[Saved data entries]
----
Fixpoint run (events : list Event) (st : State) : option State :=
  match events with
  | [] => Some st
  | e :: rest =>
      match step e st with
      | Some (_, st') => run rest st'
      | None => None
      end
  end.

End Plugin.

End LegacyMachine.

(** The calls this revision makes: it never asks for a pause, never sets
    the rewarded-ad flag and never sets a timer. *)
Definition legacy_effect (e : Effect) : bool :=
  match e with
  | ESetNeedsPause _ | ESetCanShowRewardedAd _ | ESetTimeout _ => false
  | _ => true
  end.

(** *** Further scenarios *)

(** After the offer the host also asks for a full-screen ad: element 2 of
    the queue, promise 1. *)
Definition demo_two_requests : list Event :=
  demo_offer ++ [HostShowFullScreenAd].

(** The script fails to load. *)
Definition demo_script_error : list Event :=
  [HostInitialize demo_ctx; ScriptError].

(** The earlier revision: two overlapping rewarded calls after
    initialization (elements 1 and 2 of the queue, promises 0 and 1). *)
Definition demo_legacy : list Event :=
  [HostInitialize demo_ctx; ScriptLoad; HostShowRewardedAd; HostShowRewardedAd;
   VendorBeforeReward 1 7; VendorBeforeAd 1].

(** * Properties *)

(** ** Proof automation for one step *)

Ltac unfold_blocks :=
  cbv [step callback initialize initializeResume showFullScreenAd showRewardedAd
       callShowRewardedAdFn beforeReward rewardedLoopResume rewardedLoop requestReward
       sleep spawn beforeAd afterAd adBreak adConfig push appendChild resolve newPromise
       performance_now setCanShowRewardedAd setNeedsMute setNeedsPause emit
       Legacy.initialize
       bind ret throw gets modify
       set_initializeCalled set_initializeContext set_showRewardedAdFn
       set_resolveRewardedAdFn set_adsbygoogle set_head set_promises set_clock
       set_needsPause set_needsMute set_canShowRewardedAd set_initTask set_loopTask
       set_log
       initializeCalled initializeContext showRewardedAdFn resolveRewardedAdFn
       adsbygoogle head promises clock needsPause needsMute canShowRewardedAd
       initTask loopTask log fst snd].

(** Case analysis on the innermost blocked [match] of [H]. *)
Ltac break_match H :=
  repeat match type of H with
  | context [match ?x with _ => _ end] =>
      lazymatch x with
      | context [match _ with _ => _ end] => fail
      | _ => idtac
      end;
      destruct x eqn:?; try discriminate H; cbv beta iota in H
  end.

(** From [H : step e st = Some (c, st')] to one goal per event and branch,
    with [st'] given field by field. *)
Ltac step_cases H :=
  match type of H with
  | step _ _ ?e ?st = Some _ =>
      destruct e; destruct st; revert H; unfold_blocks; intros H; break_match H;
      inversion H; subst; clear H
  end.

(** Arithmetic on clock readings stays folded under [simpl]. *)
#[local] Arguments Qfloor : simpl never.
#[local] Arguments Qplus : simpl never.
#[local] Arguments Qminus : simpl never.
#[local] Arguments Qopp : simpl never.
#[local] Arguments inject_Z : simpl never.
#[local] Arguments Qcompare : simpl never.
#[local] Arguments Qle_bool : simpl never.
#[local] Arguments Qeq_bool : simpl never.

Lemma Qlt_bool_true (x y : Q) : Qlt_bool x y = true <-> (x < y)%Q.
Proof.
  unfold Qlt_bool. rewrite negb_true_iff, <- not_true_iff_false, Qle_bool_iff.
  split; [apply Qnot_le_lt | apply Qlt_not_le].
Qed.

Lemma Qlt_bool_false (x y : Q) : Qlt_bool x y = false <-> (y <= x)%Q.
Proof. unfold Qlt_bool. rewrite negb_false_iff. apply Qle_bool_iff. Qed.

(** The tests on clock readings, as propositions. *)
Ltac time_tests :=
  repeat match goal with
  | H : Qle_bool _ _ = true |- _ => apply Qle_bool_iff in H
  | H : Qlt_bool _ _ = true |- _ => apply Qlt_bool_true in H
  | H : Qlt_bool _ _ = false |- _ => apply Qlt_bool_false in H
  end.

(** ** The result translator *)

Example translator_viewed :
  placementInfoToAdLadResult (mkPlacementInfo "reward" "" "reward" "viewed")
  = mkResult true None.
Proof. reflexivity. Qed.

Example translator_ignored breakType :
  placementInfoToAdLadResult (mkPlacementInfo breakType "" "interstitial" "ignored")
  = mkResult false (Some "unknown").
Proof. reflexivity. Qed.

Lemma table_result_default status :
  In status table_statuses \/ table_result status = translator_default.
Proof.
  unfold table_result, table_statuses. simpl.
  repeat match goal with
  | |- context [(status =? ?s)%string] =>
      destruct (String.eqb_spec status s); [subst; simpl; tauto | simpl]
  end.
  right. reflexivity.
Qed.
----
**ABOUT THIS EXERCISE**. Only the number is wanted: how many lines in the data include the string "revision"?

**SOLUTION TO THIS TASK**. 2